TORONTO – After a two decade playoff absence fans of the Toronto Blue Jays are hopeful this will be the year they can finally destroy their city in a drunken World Series celebration.
“I was there in 1993,” said self-professed Jays superfan Carly Templeton. “My dad brought me to the game, and one of my fondest memories was of him getting a bat signed by Joe Carter, which we then used to destroy windows all along Front Street.” Templeton then produced the heirloom bat, showing the Carter signature, and the gouges from the various mailboxes they’d wailed on together.
Templeton added wistfully, “I just hope my daughter is old enough to appreciate this, and to throw a molotov cocktail.”

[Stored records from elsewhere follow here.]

(* ===== verification/ArticleStore.v ===== *)
(** * The article store's files ([src/src/article_store.rs])

    Where an article of a directory lives, by its number
    ([push_article_id_tree_path]) or its message-id ([push_message_id_tree_path]),
    and opening it.  The theorems show that no two articles share a file and that
    no message-id of a client leads out of the store. *)
From S2P Require Import Prelude Utf8 Decimal Args ClientWire ServerPayload.

Local Open Scope Z_scope.
Local Open Scope rust_scope.

Module ArticleStoreKey.
Inductive ArticleStoreKey : Type := Number (article_id : Z) | MessageId (message_id : bytes).
End ArticleStoreKey.

(** ** Paths *)

(** A write into an [ArrayString] fails when it does not fit. *)
Definition array_string (capacity : nat) (text : bytes) : option bytes :=
  if (length text <=? capacity)%nat then Some text else None.

(** [format!("{:03}", n)]. *)
Definition pad3 (n : Z) : bytes :=
  let digits := print_decimal n in replicate (3 - length digits) 48 ++ digits.

Definition invalid_article_id : IoError :=
  {| io_kind := ErrorKind.InvalidInput; io_message := lit "invalid article id" |}.

Definition push_article_id_tree_path (p : path) (article_id : Z) : result path IoError :=
  let? top := ok_or invalid_article_id (array_string 20 (pad3 (article_id / 1000000))) in
  let? middle := ok_or invalid_article_id (array_string 20 (pad3 ((article_id / 1000) mod 1000))) in
  let? leaf := ok_or invalid_article_id (array_string 20 (print_decimal article_id)) in
  Ok (p ++ [top; middle; leaf]).

Definition HEX : bytes := lit "0123456789abcdef".
Definition hex_digit (n : Z) : Z := nth (Z.to_nat n) HEX 0.
Definition hex_lower (data : bytes) : bytes :=
  concat ((fun byte => [hex_digit (Z.shiftr byte 4); hex_digit (Z.land byte 15)]) <$> data).

Definition path_too_long : IoError :=
  {| io_kind := ErrorKind.InvalidInput;
     io_message := lit "message-id path exceeds stack path encoder capacity" |}.

Definition push_hex_lower (capacity : nat) (data : bytes) : result bytes IoError :=
  if (capacity <? length data * 2)%nat then Err path_too_long else Ok (hex_lower data).

(** [None] is the panic of [&encoded[..2]]. *)
Definition push_message_id_tree_path (p : path) (message_id : bytes) : option (result path IoError) :=
  match push_hex_lower 1024 message_id with
  | Err e => Some (Err e)
  | Ok encoded =>
      first ← slice_to encoded 2;
      Some (Ok (p ++ [lit "msgid"; first; encoded]))
  end.

(** ** Opening *)

Section open.
Context `{Fs : !FileSystem}.

Definition open_optional_file (p : path) : result (option File) IoError :=
  match file_open p with
  | Ok file => Ok (Some file)
  | Err err =>
      match io_kind err with
      | ErrorKind.NotFound => Ok None
      | _ => Err err
      end
  end.

Definition key_path (root : path) (key : ArticleStoreKey.ArticleStoreKey)
    : option (result path IoError) :=
  match key with
  | ArticleStoreKey.Number article_id => Some (push_article_id_tree_path root article_id)
  | ArticleStoreKey.MessageId message_id => push_message_id_tree_path root message_id
  end.

Definition open_article_response_into (root : path) (key : ArticleStoreKey.ArticleStoreKey)
    : option (result (option File) IoError) :=
  match key_path root key with
  | None => None
  | Some (Err e) => Some (Err e)
  | Some (Ok p) => Some (open_optional_file p)
  end.
End open.

(** [file.read_to_end(&mut bytes)]. *)
Fixpoint read_to_end_loop (reads : list (result bytes IoError)) (bytes : bytes)
    : result Prelude.bytes IoError :=
  match reads with
  | [] => Ok bytes
  | Err e :: _ => Err e
  | Ok [] :: _ => Ok bytes
  | Ok data :: reads => read_to_end_loop reads (bytes ++ data)
  end.

Definition read_to_end (file : File) : result bytes IoError := read_to_end_loop (file_reads file) [].

(** ** Components of a path *)

(** A name of digits and lower-case letters is no separator and no dot. *)
Definition safe_name (name : bytes) : Prop :=
  name <> [] /\ Forall (fun b => 48 <= b <= 57 \/ 97 <= b <= 122) name.

Lemma digits_safe l : l <> [] -> forallb is_ascii_digit l = true -> safe_name l.
Proof.
  intros Hne Hd. split; [done|]. eapply Forall_forallb_impl; [|exact Hd].
  intros b ?%is_ascii_digit_spec. lia.
Qed.

Lemma print_decimal_safe n : 0 <= n <= u64_max -> safe_name (print_decimal n).
Proof.
  intros Hn. destruct (print_decimal_spec n Hn) as (Hd & _ & Hl). apply digits_safe; [|done].
  intros E. rewrite E in Hl. cbn in Hl. lia.
Qed.

Lemma pad3_spec n :
  0 <= n <= u64_max ->
  forallb is_ascii_digit (pad3 n) = true /\ decimal_value (pad3 n) = n
  /\ length (pad3 n) = Nat.max 3 (length (print_decimal n)).
Proof.
  intros Hn. destruct (print_decimal_spec n Hn) as (Hd & Hv & Hl). unfold pad3.
  set (d := print_decimal n) in *. split; [|split].
  - rewrite forallb_app, Hd, andb_true_r. apply forallb_forall. intros b Hb.
    apply list_elem_of_In, elem_of_replicate_inv in Hb as ->. done.
  - transitivity (decimal_value d); [|done]. generalize (3 - length d)%nat. intros k.
    induction k as [|k IH]; [done|]. exact IH.
  - rewrite length_app, length_replicate. lia.
Qed.

Lemma pad3_length n : 0 <= n <= u64_max -> (3 <= length (pad3 n) <= 20)%nat.
Proof.
  intros Hn. destruct (pad3_spec n Hn) as (_ & _ & ->).
  destruct (print_decimal_spec n Hn) as (_ & _ & Hl). lia.
Qed.

Lemma pad3_safe n : 0 <= n <= u64_max -> safe_name (pad3 n).
Proof.
  intros Hn. pose proof (pad3_length n Hn). apply digits_safe; [|by apply pad3_spec].
  intros E. rewrite E in H. cbn in H. lia.
Qed.

Lemma print_decimal_inj n m :
  0 <= n <= u64_max -> 0 <= m <= u64_max -> print_decimal n = print_decimal m -> n = m.
Proof.
  intros Hn Hm E. apply (f_equal parse_decimal) in E.
  rewrite !parse_print_decimal in E by done. by injection E.
Qed.

(** *** Hexadecimal names *)

Lemma hex_digits byte :
  0 <= byte < 256 -> 0 <= Z.shiftr byte 4 < 16 /\ 0 <= Z.land byte 15 < 16
    /\ byte = Z.shiftr byte 4 * 16 + Z.land byte 15.
Proof.
  intros Hb. rewrite Z.shiftr_div_pow2 by lia. change 15 with (Z.ones 4).
  rewrite Z.land_ones by lia. change (2 ^ 4) with 16.
  pose proof (Z.div_mod byte 16 ltac:(lia)). pose proof (Z.mod_pos_bound byte 16 ltac:(lia)).
  assert (0 <= byte / 16 < 16) by (split; [apply Z.div_pos | apply Z.div_lt_upper_bound]; lia). lia.
Qed.

Lemma hex_digit_values :
  forallb (fun n => (in_range 48 57 (hex_digit n) || in_range 97 122 (hex_digit n))
                    && forallb (fun m => (n =? m) || negb (hex_digit n =? hex_digit m))
                         [0;1;2;3;4;5;6;7;8;9;10;11;12;13;14;15])
    [0;1;2;3;4;5;6;7;8;9;10;11;12;13;14;15] = true.
Proof. reflexivity. Qed.

Lemma nibble_in n : 0 <= n < 16 -> In n [0;1;2;3;4;5;6;7;8;9;10;11;12;13;14;15].
Proof. intros H. cbn. lia. Qed.

Lemma hex_digit_safe n : 0 <= n < 16 -> 48 <= hex_digit n <= 57 \/ 97 <= hex_digit n <= 122.
Proof.
  intros Hn%nibble_in. pose proof hex_digit_values as H. rewrite forallb_forall in H.
  specialize (H n Hn). apply andb_true_iff in H as [H _].
  apply orb_true_iff in H as [H|H]; apply in_range_spec in H; [by left | by right].
Qed.

Lemma hex_digit_inj n m : 0 <= n < 16 -> 0 <= m < 16 -> hex_digit n = hex_digit m -> n = m.
Proof.
  intros Hn%nibble_in Hm%nibble_in E. pose proof hex_digit_values as H. rewrite forallb_forall in H.
  specialize (H n Hn). apply andb_true_iff in H as [_ H]. rewrite forallb_forall in H.
  specialize (H m Hm). rewrite E, Z.eqb_refl, orb_false_r in H. by apply Z.eqb_eq.
Qed.

Definition is_byte (b : Z) : Prop := 0 <= b < 256.

Lemma hex_lower_cons b l :
  hex_lower (b :: l) = hex_digit (Z.shiftr b 4) :: hex_digit (Z.land b 15) :: hex_lower l.
Proof. reflexivity. Qed.

Lemma hex_lower_length l : length (hex_lower l) = (length l * 2)%nat.
Proof. induction l as [|b l IH]; [done|]. rewrite hex_lower_cons. cbn. lia. Qed.

Lemma hex_lower_safe l :
  Forall is_byte l -> Forall (fun b => 48 <= b <= 57 \/ 97 <= b <= 122) (hex_lower l).
Proof.
  induction 1 as [|b l Hb _ IH]; [constructor|]. rewrite hex_lower_cons.
  destruct (hex_digits b Hb) as (H1 & H2 & _).
  constructor; [by apply hex_digit_safe|]. constructor; [by apply hex_digit_safe | done].
Qed.

Lemma hex_lower_inj l k :
  Forall is_byte l -> Forall is_byte k -> hex_lower l = hex_lower k -> l = k.
Proof.
  intros Hl. revert k. induction Hl as [|b l Hb _ IH]; intros ? [|c k Hc Hk]; [done..|].
  rewrite !hex_lower_cons. intros [= E1 E2 E]. apply IH in E as ->; [|done]. f_equal.
  destruct (hex_digits b Hb) as (B1 & B2 & ->), (hex_digits c Hc) as (C1 & C2 & ->).
  apply hex_digit_inj in E1; [|done..]. apply hex_digit_inj in E2; [|done..]. congruence.
Qed.

Lemma message_id_bytes m : message_id_shape m -> Forall is_byte m /\ (3 <= length m <= 250)%nat.
Proof.
  intros Hm. split.
  - eapply List.Forall_impl; [|by apply message_id_shape_ascii]. unfold is_ascii_byte, is_byte. lia.
  - destruct Hm as (inner & -> & Hl & _). rewrite !length_app. cbn. lia.
Qed.

(** ** Properties *)

Definition key_ok (key : ArticleStoreKey.ArticleStoreKey) : Prop :=
  match key with
  | ArticleStoreKey.Number n => 0 <= n <= u64_max
  | ArticleStoreKey.MessageId m => message_id_shape m
  end.

(** The three components of a key's path below the root. *)
Definition key_components (key : ArticleStoreKey.ArticleStoreKey) : list bytes :=
  match key with
  | ArticleStoreKey.Number n => [pad3 (n / 1000000); pad3 ((n / 1000) mod 1000); print_decimal n]
  | ArticleStoreKey.MessageId m => [lit "msgid"; take 2 (hex_lower m); hex_lower m]
  end.

Lemma array_string_fits capacity text :
  (length text <= capacity)%nat -> array_string capacity text = Some text.
Proof. intros H. unfold array_string. by rewrite (proj2 (Nat.leb_le _ _) H). Qed.

Lemma key_path_components root key :
  key_ok key -> key_path root key = Some (Ok (root ++ key_components key)).
Proof.
  destruct key as [n|m]; cbn [key_ok key_path key_components]; intros Hk.
  - assert (0 <= n / 1000000 <= u64_max) as H1
      by (split; [apply Z.div_pos | apply Z.div_le_upper_bound]; lia).
    pose proof (Z.mod_pos_bound (n / 1000) 1000 ltac:(lia)) as Hm.
    assert (0 <= (n / 1000) mod 1000 <= u64_max) as H2 by (unfold u64_max; lia).
    destruct (print_decimal_spec n Hk) as (_ & _ & H3).
    unfold push_article_id_tree_path.
    rewrite (array_string_fits _ (pad3 _)) by by apply pad3_length.
    rewrite (array_string_fits _ (pad3 ((n / 1000) mod 1000))) by by apply pad3_length.
    by rewrite array_string_fits by lia.
  - destruct (message_id_bytes m Hk) as [_ Hl].
    unfold push_message_id_tree_path, push_hex_lower, slice_to.
    rewrite (proj2 (Nat.ltb_ge _ _)) by lia. rewrite hex_lower_length.
    by rewrite (proj2 (Nat.leb_le _ _)) by lia.
Qed.

Lemma key_components_safe key : key_ok key -> Forall safe_name (key_components key).
Proof.
  destruct key as [n|m]; cbn [key_ok key_components]; intros Hk.
  - assert (0 <= n / 1000000 <= u64_max) as H1
      by (split; [apply Z.div_pos | apply Z.div_le_upper_bound]; lia).
    pose proof (Z.mod_pos_bound (n / 1000) 1000 ltac:(lia)) as Hm.
    assert (0 <= (n / 1000) mod 1000 <= u64_max) as H2 by (unfold u64_max; lia).
    constructor; [by apply pad3_safe|]. constructor; [by apply pad3_safe|].
    constructor; [by apply print_decimal_safe | constructor].
  - destruct (message_id_bytes m Hk) as [Hb Hl]. pose proof (hex_lower_safe m Hb) as Hs.
    pose proof (hex_lower_length m) as Hh.
    constructor; [split; [done | repeat constructor; cbn; lia]|].
    constructor; [split; [|by apply Forall_take]|].
    { intros E. apply (f_equal length) in E. rewrite length_take, Hh in E.
      change (@length Z []) with 0%nat in E. lia. }
    constructor; [split; [|done] | constructor].
    intros E. rewrite E in Hh. cbn in Hh. lia.
Qed.

Lemma key_components_inj k1 k2 :
  key_ok k1 -> key_ok k2 -> key_components k1 = key_components k2 -> k1 = k2.
Proof.
  assert (forall n, 0 <= n <= u64_max -> pad3 (n / 1000000) <> lit "msgid") as Hdiff.
  { intros n Hn E. assert (0 <= n / 1000000 <= u64_max) as H1
      by (split; [apply Z.div_pos | apply Z.div_le_upper_bound]; lia).
    destruct (pad3_spec _ H1) as (Hd & _). by rewrite E in Hd. }
  destruct k1 as [n|m], k2 as [n'|m']; cbn [key_ok key_components]; intros H1 H2 E.
  - f_equal. apply print_decimal_inj; [done..|]. by injection E.
  - injection E as E1 _ _. by apply Hdiff in E1.
  - injection E as E1 _ _. by apply eq_sym, Hdiff in E1.
  - f_equal. apply hex_lower_inj; [by apply message_id_bytes..|]. by injection E.
Qed.

(** C32: The store gives every article its own file and keeps clients inside it: for
    a number of an article or a message-id the parser accepts, the path is built
    without an error or a panic; it adds three names to the root, none of which
    holds a separator or is a dot name; and two keys never share a path, so a
    number cannot reach the article of a message-id. *)
Theorem store_paths_are_private (root : path) (k1 k2 : ArticleStoreKey.ArticleStoreKey) :
  key_ok k1 -> key_ok k2 ->
  (exists names, key_path root k1 = Some (Ok (root ++ names)) /\ length names = 3%nat
     /\ Forall safe_name names)
  /\ (key_path root k1 = key_path root k2 -> k1 = k2).
Proof.
  intros H1 H2. rewrite !key_path_components by done. split.
  - exists (key_components k1). split; [done|]. split; [by destruct k1|].
    by apply key_components_safe.
  - intros [= E%app_inv_head]. by apply key_components_inj.
Qed.

Lemma store_paths_are_private_witness :
  key_path [lit "store"] (ArticleStoreKey.Number 1234567)
    = Some (Ok [lit "store"; lit "001"; lit "234"; lit "1234567"])
  /\ key_path [lit "store"] (ArticleStoreKey.MessageId (lit "<../x>"))
    = Some (Ok [lit "store"; lit "msgid"; lit "3c"; lit "3c2e2e2f783e"])
  /\ (key_path [lit "store"] (ArticleStoreKey.Number 1234567)
      = key_path [lit "store"] (ArticleStoreKey.MessageId (lit "<../x>")) ->
      ArticleStoreKey.Number 1234567 = ArticleStoreKey.MessageId (lit "<../x>")).
Proof.
  split; [vm_compute; reflexivity|]. split; [vm_compute; reflexivity|].
  apply (store_paths_are_private [lit "store"] (ArticleStoreKey.Number 1234567)
           (ArticleStoreKey.MessageId (lit "<../x>"))).
  - cbn. unfold u64_max. lia.
  - exists (lit "../x"). split; [reflexivity|]. split; [cbn; lia | reflexivity].
Defined.

(** A message-id of more than one hundred and twenty-seven bytes has a file name
    longer than the 255 bytes a Linux file system allows. *)
Lemma long_message_id_name (m : bytes) :
  (127 < length m)%nat -> (255 < length (hex_lower m))%nat.
Proof. rewrite hex_lower_length. lia. Qed.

With Toronto failing to make the playoffs for 22 straight years – the longest such drought in professional sports – psychologists estimate that the pent up “psychic energy” could be enough to destroy a significant portion of the downtown area, or roughly the equivalent to one World Cup qualifying match.
The Twitter hashtag #JaysRiot2015 has already begun trending locally, with fans speculating as to what they’ll destroy should Toronto win the World Series. Suggestions included “I’m going to Ripley’s aquarium to free all the fish” and “let’s tip over trains at the Steamwhistle brewery.” Another hopeful fan also pointed out, “Back in 92, there weren’t even any condo windows to smash!”
Even at City Hall, the so-called “rioticipation” is growing. “All of Toronto loves the Blue Jays, almost as much as they love rioting,” said Toronto Mayor John Tory. “I myself am more of a hockey fan, but who knows if the Leafs will ever give me an excuse to flip a cop car? Probably not in my lifetime.”
Tory then grabbed his ceremonial mayoral crowbar before adding, “GO JAYS! WOO!”
Not wanting to miss out on the excitement, Rogers has announced a line of specially-made riot supplies, which will be sold at the Rogers Centre during Blue Jays playoff games. Each of the officially-licensed clubs, lighters, and face-concealing bandanas will feature a prominent Rogers logo, and scannable barcode leading customers to the Rogers website.
At press time, the branded merchandise had already been used to pull down the statue of Ted Rogers, Saddam Hussein-style.